NEB was founded in 1974 with a goal of providing researchers with purified restriction enzymes, DNA ligases, and other tools needed to clone and express genes. Restriction enzymes were the cornerstone of our early product offerings. At that time, our scientists purified them from bacteria isolated from the environment. That presented many challenges for commercial-scale production. For example, native restriction enzymes generally are not expressed abundantly and must be purified free from many other nucleases that wild-type organisms produce. Additionally, difficulties often arose with large-scale culturing of obscure microorganisms.

To meet a steadily growing demand for such molecular tools — and to lower costs for customers — our company turned to recombinant DNA technology to clone and express enzymes in the familiar laboratory bacterium, Escherichia coli. NEB produced some of the first recombinant enzymes available for commercial sale, which began the company’s long experience with recombinant protein expression. Since those early days, that technique has been integral to our success and to biotechnology in general.

Over the past 40 years, we have worked continuously to invent and adopt new expression methodologies that could improve production of recombinant proteins — commercializing more than 550 recombinant enzymes to date. Below, we highlight some major innovations in protein expression that have driven our company’s journey, taking both historical view and an eye toward the future.

Early Recombinant Protein Expression
The first recombinant enzymes from E. coli were offered for sale in 1980: DNA polymerase (Pol I) first cloned by Bill Kelly in Noreen Murray’s laboratory at Edinburgh University, and T4 DNA ligase, which had been cloned by Geoff Wilson in the same laboratory several years earlier. Dedicated research on protein expression also began at NEB that year, including efforts to create a vaccine against malaria using recombinant surface antigens from parasites. The company adopted new cloning and expression methodologies for use with restriction enzymes to increase yields, improve purity, and facilitate characterization of restriction-enzyme structure and function.

Early work involved establishing methods and tools to enable restriction enzyme cloning in E. coli, which already had become the standard for cloning and expression and remains so today for proteins that do not require complex posttranslational modifications (1). To clone foreign restriction-modification systems in E. coli and overproduce individual restriction enzymes, it was necessary to characterize and eliminate the organism’s native methyl-dependent restriction systems. Many key relevant discoveries were made by NEB scientists, who then genetically tailored E. coli strains to be tolerant of those restriction enzymes (2).

Cloning Vectors and Promoters: Those first efforts in cloning used the E. coli plasmid pBR322, an early vector developed by Francisco Bolivar and Ray Rodriguez, who were postdoctoral researchers in Herb Boyer’s laboratory at the University of California in San Francisco. Incidentally, it was Herb Boyer who discovered the EcoRI restriction enzyme and demonstrated that the “sticky” ends it created could join DNA fragments from different sources, making it the first restriction enzyme useful for DNA cloning.

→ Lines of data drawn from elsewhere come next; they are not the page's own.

(** [describe_snapshot_metrics] *)
Definition describe_snapshot : list Description :=
  [described Counter SNAPSHOT_FULL_MATERIALIZATIONS_TOTAL UCount "Full FileSnapshot base publications";
   described Counter SNAPSHOT_DELTA_COMMITS_TOTAL UCount "Incremental FileSnapshot delta publications";
   described Counter SNAPSHOT_COMPACTIONS_TOTAL UCount "Full base publications replacing an existing delta chain";
   described Counter SNAPSHOT_CLEANUP_FAILURES_TOTAL UCount "Failed removal of superseded FileSnapshot files after manifest publication";
   described Gauge SNAPSHOT_SEGMENTS_CURRENT UCount "Currently committed FileSnapshot base plus delta segment count";
   described Gauge SNAPSHOT_SEGMENT_BYTES_CURRENT UBytes "Bytes retained by committed FileSnapshot base and delta segments";
   described Gauge SNAPSHOT_RECOVERY_SEGMENTS UCount "FileSnapshot segments replayed by the latest successful load";
   described Histogram SNAPSHOT_RECOVERY_DURATION_SECONDS USeconds "FileSnapshot recovery wall time"]%string.

(** [observability::describe] *)
Definition describe : list Description :=
  [described Counter INSERTS_TOTAL UCount "Local key insertions";
   described Counter REMOVES_TOTAL UCount "Local removals (tombstones created)";
   described Counter UPDATES_RECEIVED_TOTAL UCount "Updates merged from peers";
   described Counter MESSAGES_SENT_TOTAL UCount "Datagrams sent";
   described Counter BYTES_SENT_TOTAL UBytes "Wire bytes sent";
   described Counter MESSAGES_RECEIVED_TOTAL UCount "Datagrams accepted";
   described Counter BYTES_RECEIVED_TOTAL UBytes "Wire bytes received";
   described Counter SEND_FAILURES_TOTAL UCount "Sends that exhausted all retries";
   described Counter VALUES_OVERSIZED_TOTAL UCount "Encoded logical messages exceeding framing resource limits";
   described Counter DATAGRAMS_DROPPED_TOTAL UCount "Datagrams dropped, by reason"]%string
  ++ describe_framing ++
  [described Counter BROADCAST_BACKPRESSURE_TOTAL UCount "Writes that hit the write-broadcast egress budget, by path";
   described Counter ROUNDS_TOTAL UCount "Reconciliation rounds initiated";
   described Counter TOMBSTONE_ACKS_RESENT_TOTAL UCount "Tombstone acks resent on reconciliation rounds";
   described Counter TOMBSTONE_STAMP_BOUNDED_TOTAL UCount "Tombstones whose expiry instant had to be bounded, by outcome";
   described Histogram ROUND_DURATION_SECONDS USeconds "Duration of start_reconciliation";
   described Histogram HANDLE_DURATION_SECONDS USeconds "Duration of handle_messages";
   described Counter PERSISTENCE_FAILURES_TOTAL UCount "Snapshot writes to the persistence backend that failed";
   described Counter DISCOVERY_FAILURES_TOTAL UCount "Discovery-source resolutions that failed";
   described Gauge PEERS_CURRENT UCount "Current size of the gossip-routing peer set";
   described Gauge MEMBERS_CURRENT UCount "Current size of the causal-stability membership set";
   described Gauge ENTRIES_CURRENT UCount "Current count of live (non-tombstone) entries";
   described Gauge TOMBSTONES_CURRENT UCount "Current count of outstanding tombstones";
   described Gauge BULK_DUMPS_IN_FLIGHT UCount "Current count of bulk anti-entropy dumps in flight";
   described Gauge BROADCASTS_IN_FLIGHT UCount "Current count of write-broadcast tasks in flight";
   described Gauge PERSISTENCE_FAILURES_CURRENT UCount "Consecutive persistence-backend snapshot failures since the last success"]%string
  ++ describe_snapshot.

(** ** Helpers *)

(** The [metrics] cargo feature: without it every helper is a no-op. *)
Class MetricsFeature := metrics_on : bool.
Definition calls `{MetricsFeature} (l : list MetricCall) : list MetricCall := if metrics_on then l else [].

Section helpers.
Context `{MetricsFeature}.
Notation counter m n := (Increment m None n).
Notation labeled m key value n := (Increment m (Some (key%string, value)) n).

Definition timer (now : N) : option N := if metrics_on then Some now else None.

Definition record_insert : list MetricCall := calls [counter INSERTS_TOTAL 1].
Definition record_remove : list MetricCall := calls [counter REMOVES_TOTAL 1].
Definition record_updates_received (n : N) : list MetricCall := calls [counter UPDATES_RECEIVED_TOTAL n].
Definition record_bytes_sent (bytes : N) : list MetricCall :=
  calls [counter MESSAGES_SENT_TOTAL 1; counter BYTES_SENT_TOTAL bytes].
Definition record_bytes_received (bytes : N) : list MetricCall :=
  calls [counter MESSAGES_RECEIVED_TOTAL 1; counter BYTES_RECEIVED_TOTAL bytes].
Definition record_send_failure : list MetricCall := calls [counter SEND_FAILURES_TOTAL 1].
Definition record_value_oversized : list MetricCall := calls [counter VALUES_OVERSIZED_TOTAL 1].
Definition record_datagram_dropped (reason : string) : list MetricCall :=
  calls [labeled DATAGRAMS_DROPPED_TOTAL "reason" reason 1].
Definition record_broadcast_backpressure (path : string) : list MetricCall :=
  calls [labeled BROADCAST_BACKPRESSURE_TOTAL "path" path 1].
Definition record_reconcile_round : list MetricCall := calls [counter ROUNDS_TOTAL 1].
Definition record_tombstone_acks_resent (n : N) : list MetricCall := calls [counter TOMBSTONE_ACKS_RESENT_TOTAL n].
Definition record_tombstone_stamp_bounded (outcome : string) : list MetricCall :=
  calls [labeled TOMBSTONE_STAMP_BOUNDED_TOTAL "outcome" outcome 1].
Definition record_duration (m : Metric) (start : option N) (now : N) : list MetricCall :=
  match start with Some start => [RecordHistogram m (saturating_sub now start)] | None => [] end.
Definition record_round_duration (start : option N) (now : N) : list MetricCall :=
  calls (record_duration ROUND_DURATION_SECONDS start now).
Definition record_handle_duration (start : option N) (now : N) : list MetricCall :=
  calls (record_duration HANDLE_DURATION_SECONDS start now).
Definition record_persistence_failure (consecutive : N) : list MetricCall :=
  calls [counter PERSISTENCE_FAILURES_TOTAL 1; SetGauge PERSISTENCE_FAILURES_CURRENT consecutive].
Definition record_persistence_success : list MetricCall := calls [SetGauge PERSISTENCE_FAILURES_CURRENT 0].
Definition record_discovery_failure : list MetricCall := calls [counter DISCOVERY_FAILURES_TOTAL 1].
Definition record_state_gauges (peers members entries tombstones bulk_dumps_in_flight broadcasts_in_flight : N)
    : list MetricCall :=
  calls [SetGauge PEERS_CURRENT peers; SetGauge MEMBERS_CURRENT members; SetGauge ENTRIES_CURRENT entries;
         SetGauge TOMBSTONES_CURRENT tombstones; SetGauge BULK_DUMPS_IN_FLIGHT bulk_dumps_in_flight;
         SetGauge BROADCASTS_IN_FLIGHT broadcasts_in_flight].

(** *** Framing *)

Definition record_fragmented_message : list MetricCall := calls [counter FRAGMENTED_MESSAGES_TOTAL 1].
Definition record_fragment_sent : list MetricCall := calls [counter FRAGMENTS_SENT_TOTAL 1].
Definition record_fragment_received : list MetricCall := calls [counter FRAGMENTS_RECEIVED_TOTAL 1].
Definition record_reassembly_completed : list MetricCall := calls [counter REASSEMBLIES_COMPLETED_TOTAL 1].
Definition record_reassembly_duplicate : list MetricCall := calls [counter REASSEMBLY_DUPLICATES_TOTAL 1].
Definition record_reassembly_evictions (reason : string) (count : N) : list MetricCall :=
  calls (if (0 <? count)%N then [labeled REASSEMBLY_EVICTIONS_TOTAL "reason" reason count] else []).
Definition record_reassembly_rejection (reason : string) : list MetricCall :=
  calls [labeled REASSEMBLY_REJECTIONS_TOTAL "reason" reason 1].
Definition record_reassembly_bytes (bytes : N) : list MetricCall := calls [SetGauge REASSEMBLY_BYTES_CURRENT bytes].
Definition record_selective_recovery_request (ranges wire_bytes : N) : list MetricCall :=
  calls [counter SELECTIVE_RECOVERY_REQUESTS_TOTAL 1; counter SELECTIVE_RECOVERY_MISSING_RANGES_TOTAL ranges;
         counter SELECTIVE_RECOVERY_CONTROL_BYTES_TOTAL wire_bytes].
Definition record_selective_retransmit (payload_bytes : N) : list MetricCall :=
  calls [counter SELECTIVE_RECOVERY_RETRANSMITTED_FRAGMENTS_TOTAL 1;
         counter SELECTIVE_RECOVERY_RETRANSMITTED_BYTES_TOTAL payload_bytes].
Definition record_completion_ack (wire_bytes : N) : list MetricCall :=
  calls [counter SELECTIVE_RECOVERY_COMPLETION_ACKS_TOTAL 1; counter SELECTIVE_RECOVERY_CONTROL_BYTES_TOTAL wire_bytes].
Definition record_selective_recovery_fallback (reason : string) : list MetricCall :=
  calls [labeled SELECTIVE_RECOVERY_FALLBACKS_TOTAL "reason" reason 1].
Definition record_outbound_recovery_evictions (reason : string) (count : N) : list MetricCall :=
  calls (if (0 <? count)%N then [labeled OUTBOUND_RECOVERY_EVICTIONS_TOTAL "reason" reason count] else []).
Definition record_outbound_recovery_state (transfers bytes : N) : list MetricCall :=
  calls [SetGauge OUTBOUND_RECOVERY_TRANSFERS_CURRENT transfers; SetGauge OUTBOUND_RECOVERY_BYTES_CURRENT bytes].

NEB used derivatives of pBR322 that carried λPL (a powerful leftward promoter from Lambda bacteriophage), which is controlled by temperature: “off” at 32 °C and “on” at 42 °C. Because pBR322 has only a moderate copy number (~30–40 copies) per cell, the company quickly switched to a higher copy-number plasmid, pUC19, developed by Jo Messing at the University of California at Davis. That vector provided multiple cloning sites and a much higher copy number (~250 copies per cell), and it used a promoter from the lac operon.

In 1984, William Studier of Brookhaven National Laboratories developed an inducible T7 promoter system. With his method, a target gene is cloned downstream of the T7 promoter that is recognized by T7 RNA polymerase (from a gene integrated into the E. coli genome of engineered expression strains). This strong promoter system often can induce production of heterologous proteins comprising up to 50% of total cellular protein. This approach became popular both at NEB and throughout the field of biotechnology.

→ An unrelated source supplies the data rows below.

(** From [s] to [s'] recording [l], with [spare] fragments accounted for before. *)
Record egress (spare : N) (s s' : SendState) (l : list MetricCall) : Prop := {
  eg_frames : ∃ frames, s_log s' = s_log s ++ frames ∧
    (total MESSAGES_SENT_TOTAL l + total SEND_FAILURES_TOTAL l = len frames)%N;
  eg_answers : ∃ answers, s_net s = answers ++ s_net s' ∧
    total MESSAGES_SENT_TOTAL l = len (accepted answers) ∧ total BYTES_SENT_TOTAL l = sum (accepted answers);
  eg_fragments : (total SELECTIVE_RECOVERY_RETRANSMITTED_FRAGMENTS_TOTAL l ≤ total FRAGMENTS_SENT_TOTAL l
    ≤ total MESSAGES_SENT_TOTAL l + spare)%N;
  eg_only : Forall (λ c, metric_of c ∈ egress_metrics) l;
  eg_ok : calls_ok l;
}.
Definition counts {A} (spare : N) (m : Metered (P := P) A) : Prop := ∀ s, egress spare s (m s).1.1 (m s).2.

Lemma egress_silent s s' l : s_log s' = s_log s → s_net s' = s_net s → Forall (λ c, metric_of c ∈ egress_metrics) l → calls_ok l →
  Forall (λ m, total m l = 0%N) [MESSAGES_SENT_TOTAL; SEND_FAILURES_TOTAL; BYTES_SENT_TOTAL; FRAGMENTS_SENT_TOTAL;
                                SELECTIVE_RECOVERY_RETRANSMITTED_FRAGMENTS_TOTAL] → egress 0 s s' l.
Proof.
  intros Hlog Hnet Ho Hk Hz. rewrite !Forall_cons in Hz. destruct Hz as (Z1 & Z2 & Z3 & Z4 & Z5 & _).
  split; [exists []|exists []|..]; rewrite ?app_nil_r, ?Z1, ?Z2, ?Z3, ?Z4, ?Z5; done.
Qed.

Lemma egress_trans n s s1 s' l l' : egress n s s1 l → egress 0 s1 s' l' → egress n s s' (l ++ l').
Proof.
  intros [(f & Hf & Hfl) (a & Ha & Ham & Hab) Hfr Ho Hk] [(f' & Hf' & Hfl') (a' & Ha' & Ham' & Hab') Hfr' Ho' Hk'].
  split.
  - exists (f ++ f'). rewrite Hf', Hf, app_assoc, !total_app, length_app. split; [done|]. lia.
  - exists (a ++ a'). rewrite Ha, Ha', <- app_assoc, !total_app, accepted_app, sum_app, length_app. split; [done|]. lia.
  - rewrite !total_app. lia.
  - by apply Forall_app.
  - by apply calls_ok_app.
Qed.

Lemma counts_bind {A B} n (m : Metered A) (k : A → Metered B) : counts n m → (∀ a, counts 0 (k a)) → counts n (m ≫= k).
Proof.
  intros Hm Hk s. specialize (Hm s). unfold mbind, Metered_bind. destruct (m s) as [[s1 a] l]. specialize (Hk a s1).
  destruct (k a s1) as [[s2 b] l']. cbn [fst snd] in *. by eapply egress_trans.
Qed.

Lemma counts_ret {A} (a : A) : counts 0 (mret a).
Proof. intros s. apply egress_silent; try done. all: repeat constructor. Qed.

Lemma counts_book {A} (f : RecoveryBook P → RecoveryBook P * A) : counts 0 (lift (with_book f)).
Proof. intros s. unfold lift, with_book. cbn. destruct (f (s_book s)). apply egress_silent; try done. all: repeat constructor. Qed.

(** A call of a metric that counts no datagram. *)
Definition side_call (c : MetricCall) : bool :=
  bool_decide (metric_of c ∈ egress_metrics) && call_ok c &&
  bool_decide (metric_of c ∉ [MESSAGES_SENT_TOTAL; SEND_FAILURES_TOTAL; BYTES_SENT_TOTAL; FRAGMENTS_SENT_TOTAL;
                              SELECTIVE_RECOVERY_RETRANSMITTED_FRAGMENTS_TOTAL]).

Lemma side_call_spec c : side_call c = true → metric_of c ∈ egress_metrics ∧ call_ok c = true ∧
  metric_of c ∉ [MESSAGES_SENT_TOTAL; SEND_FAILURES_TOTAL; BYTES_SENT_TOTAL; FRAGMENTS_SENT_TOTAL;
                 SELECTIVE_RECOVERY_RETRANSMITTED_FRAGMENTS_TOTAL].
Proof. unfold side_call. rewrite !andb_true_iff, !bool_decide_eq_true. tauto. Qed.

Lemma counts_tell l : Forall (λ c, side_call c = true) l → counts 0 (tell l).
Proof.
  intros Hl s. pose proof (Forall_impl _ _ _ Hl side_call_spec) as Hs. clear Hl. apply egress_silent; [done|done|..]; cbn [tell fst snd].
  - eapply Forall_impl; [exact Hs|]. by intros c [? _].
  - eapply Forall_impl; [exact Hs|]. by intros c (_ & ? & _).
  - apply Forall_forall. intros m Hm. unfold total. induction Hs as [|c l (_ & _ & Hc) _ IH]; [done|].
    cbn [foldr]. rewrite IH. destruct c; cbn [metric_of] in Hc; cbn; try done. by rewrite decide_False by (by intros ->).
Qed.

Lemma attempt_spec n net : let '(net', res) := attempt n net in
  ∃ answers, net = answers ++ net' ∧ accepted answers = match res with Ok sent => [sent] | Err _ => [] end.
Proof.
  revert net. induction n as [|n IH]; intros net; cbn; [by exists []|].
  destruct net as [|[sent|e] net]; [by exists []|by exists [Ok sent]|].
  destruct n; [by exists [Err e]|]. specialize (IH net). destruct (attempt _ net) as [net' res].
  destruct IH as (answers & -> & Ha). by exists (Err e :: answers).
Qed.

Lemma egress_frame frame target s :
  let '(s', res, l) := metered_frame authenticator wall nonce frame target s in
  egress 0 s s' l ∧ total FRAGMENTS_SENT_TOTAL l = 0%N ∧
  total MESSAGES_SENT_TOTAL l = match res with Ok _ => 1%N | Err _ => 0%N end.
Proof.
  unfold metered_frame, mbind, Metered_bind, lift, send_frame_to_retry, tell, mret, Metered_ret.
  destruct (SenderCounter.next_seq (s_counter s)) as [c seq]. destruct (SenderCounter.next_stamp_at c (wall seq)) as [c' stamp].
  pose proof (attempt_spec MAX_SENDTO_RETRIES (s_net s)) as Ha. destruct (attempt MAX_SENDTO_RETRIES (s_net s)) as [net res].
  destruct Ha as (answers & Hn & Ha). unfold record_bytes_sent, record_send_failure, calls. rewrite Hon. split.
  - split; cbn [s_log s_net fst snd].
    + eexists. split; [done|]. by destruct res.
    + exists answers. split; [done|]. rewrite Ha. destruct res; tally; done.
    + destruct res; tally; done.
    + destruct res; decided.
    + destruct res; decided.
  - by destruct res.
Qed.

Lemma counts_frame {A} frame target (k : result N unit → Metered A) :
  (∀ sent, counts 1 (k (Ok sent))) → (∀ e, counts 0 (k (Err e))) →
  counts 0 (metered_frame authenticator wall nonce frame target ≫= k).
Proof.
  intros Hok Herr s. pose proof (egress_frame frame target s) as Hf. unfold mbind, Metered_bind.
  destruct (metered_frame _ _ _ frame target s) as [[s1 res] l]. destruct Hf as (Hf & Hz & Hm).
  assert (Hk : egress (match res with Ok _ => 1 | Err _ => 0 end) s1 (k res s1).1.1 (k res s1).2) by (destruct res; [apply Hok|apply Herr]).
  destruct (k res s1) as [[s2 b] l']. cbn [fst snd] in *.
  destruct Hf as [(f & Hf & Hfl) (a & Ha & Ham & Hab) Hfr Ho Hc], Hk as [(f' & Hf' & Hfl') (a' & Ha' & Ham' & Hab') Hfr' Ho' Hc'].
  split.
  - exists (f ++ f'). rewrite Hf', Hf, app_assoc, !total_app, length_app. split; [done|]. lia.
  - exists (a ++ a'). rewrite Ha, Ha', <- app_assoc, !total_app, accepted_app, sum_app, length_app. split; [done|]. lia.
  - rewrite !total_app. lia.
  - by apply Forall_app.
  - by apply calls_ok_app.
Qed.

Lemma counts_frame_alone frame target : counts 0 (metered_frame authenticator wall nonce frame target).
Proof. intros s. pose proof (egress_frame frame target s) as Hf. destruct (metered_frame _ _ _ _ _ s) as [[? ?] ?]. apply Hf. Qed.

Lemma counts_spare {A} (m : Metered A) : counts 0 m → counts 1 m.
Proof. intros Hm s. destruct (Hm s). split; try done. lia. Qed.

(** A fragment is counted after the datagram that carried it. *)
Lemma counts_fragment {A} l (k : Metered A) :
  l = record_fragment_sent ∨ (∃ n, l = record_fragment_sent ++ record_selective_retransmit n) →
  counts 0 k → counts 1 (tell l ≫= λ _, k).
Proof.
  intros Hl Hk. apply counts_bind; [|by intros]. intros s. unfold tell. cbn [fst snd].
  destruct Hl as [->|[n ->]]; unfold record_fragment_sent, record_selective_retransmit, calls; rewrite Hon;
    (split; [exists []|exists []|..]; rewrite ?app_nil_r; [done|done|by tally|decided|]).
  all: repeat constructor.
Qed.

(** The calls of the helpers, feature on, whatever their arguments. *)
Ltac side_calls :=
  unfold retain_calls, record_occupancy, record_value_oversized, record_fragmented_message, record_selective_recovery_fallback,
    record_outbound_recovery_evictions, record_outbound_recovery_state, record_selective_recovery_request, record_completion_ack, calls;
  rewrite ?Hon; repeat case_match; repeat (apply Forall_app; split); repeat constructor.
Ltac counting :=
  repeat first
    [ progress eauto with counted nocore
    | apply counts_tell; solve [side_calls]
    | apply counts_bind; [|intros]
    | case_match
    | progress cbn beta zeta ].
#[local] Hint Resolve counts_ret counts_book counts_frame_alone : counted.

Lemma counts_fragments id total fc (peer : P * N) index cs sent :
  counts 0 (metered_fragments authenticator wall nonce id total fc peer index cs sent).
Proof.
  revert index sent. induction cs as [|c cs IH]; intros index sent; cbn; [counting|]. case_match; [|counting].
  apply counts_frame; intros; [apply counts_fragment; [by left|apply IH]|]. apply counts_bind; [counting|intros; apply IH].
Qed.
#[local] Hint Resolve counts_fragments : counted.

Lemma counts_payload (peer : P * N) payload now :
  counts 0 (metered_logical_payload blake3_hash authenticator framing wall nonce peer payload now).
Proof. unfold metered_logical_payload. counting. Qed.
#[local] Hint Resolve counts_payload : counted.

Lemma counts_pack_loop (peer : P * N) now cap messages buf :
  counts 0 (metered_pack_loop blake3_hash authenticator framing wall nonce peer now cap messages buf).
Proof. revert buf. induction messages; intros; cbn; counting. Qed.
#[local] Hint Resolve counts_pack_loop : counted.

Lemma counts_messages (peer : P * N) now cap messages :
  counts 0 (metered_messages blake3_hash authenticator framing wall nonce peer now cap messages).
Proof. unfold metered_messages. counting. Qed.

Lemma counts_control (peer : P * N) now cap messages :
  counts 0 (metered_control_batch blake3_hash authenticator framing wall nonce peer now cap messages).
Proof. unfold metered_control_batch. counting. Qed.

Lemma counts_recovery_control (peer : P * N) frame ranges :
  counts 0 (metered_recovery_control authenticator wall nonce peer frame ranges).
Proof. unfold metered_recovery_control. counting. Qed.
#[local] Hint Resolve counts_recovery_control : counted.

Lemma counts_resend_chunks id total start fc (peer : P * N) relative cs :
  counts 0 (metered_resend_chunks authenticator wall nonce id total start fc peer relative cs).
Proof.
  revert relative. induction cs as [|c cs IH]; intros relative; cbn; [counting|]. case_match; [|counting].
  apply counts_frame; intros; [|counting]. apply counts_fragment; [right; by eexists|apply IH].
Qed.
#[local] Hint Resolve counts_resend_chunks : counted.

Lemma counts_resend_ranges id payload fc (peer : P * N) ranges :
  counts 0 (metered_resend_ranges authenticator wall nonce id payload fc peer ranges).
Proof. induction ranges as [|[]]; cbn; counting. Qed.
#[local] Hint Resolve counts_resend_ranges : counted.

Lemma counts_retransmit (peer : P * N) id ranges now :
  counts 0 (metered_retransmit authenticator framing wall nonce peer id ranges now).
Proof. unfold metered_retransmit. counting. Qed.

Lemma counts_complete (peer : P * N) id : counts 0 (metered_complete peer id).
Proof. unfold metered_complete, complete_recovery. counting. Qed.

Lemma counts_expire_recovery now : counts 0 (metered_expire_recovery framing now).
Proof. unfold metered_expire_recovery, expire_recovery_state. counting. Qed.

Lemma counts_request_missing port now (requests : list (MissingRequest P)) :
  counts 0 (metered_request_missing authenticator framing wall nonce port now requests).
Proof. induction requests; cbn; counting. Qed.
End accounting.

Our company’s internal efforts on recombinant restriction enzymes soon paid off. In 1982, PstI became the first product cloned and expressed by NEB scientists. A recombinant E. coli strain overexpressed about 100× more than the native organism. That allowed the company to reduce the unit price of PstI by 20-fold. Next, the company cloned, overexpressed, and sold an increasing number of restriction enzymes each year beginning with EcoRI, HaeII, and HindIII, then followed by many more. Today, nearly all of the >250 restriction enzymes it sells are purified from overexpression clones made by NEB.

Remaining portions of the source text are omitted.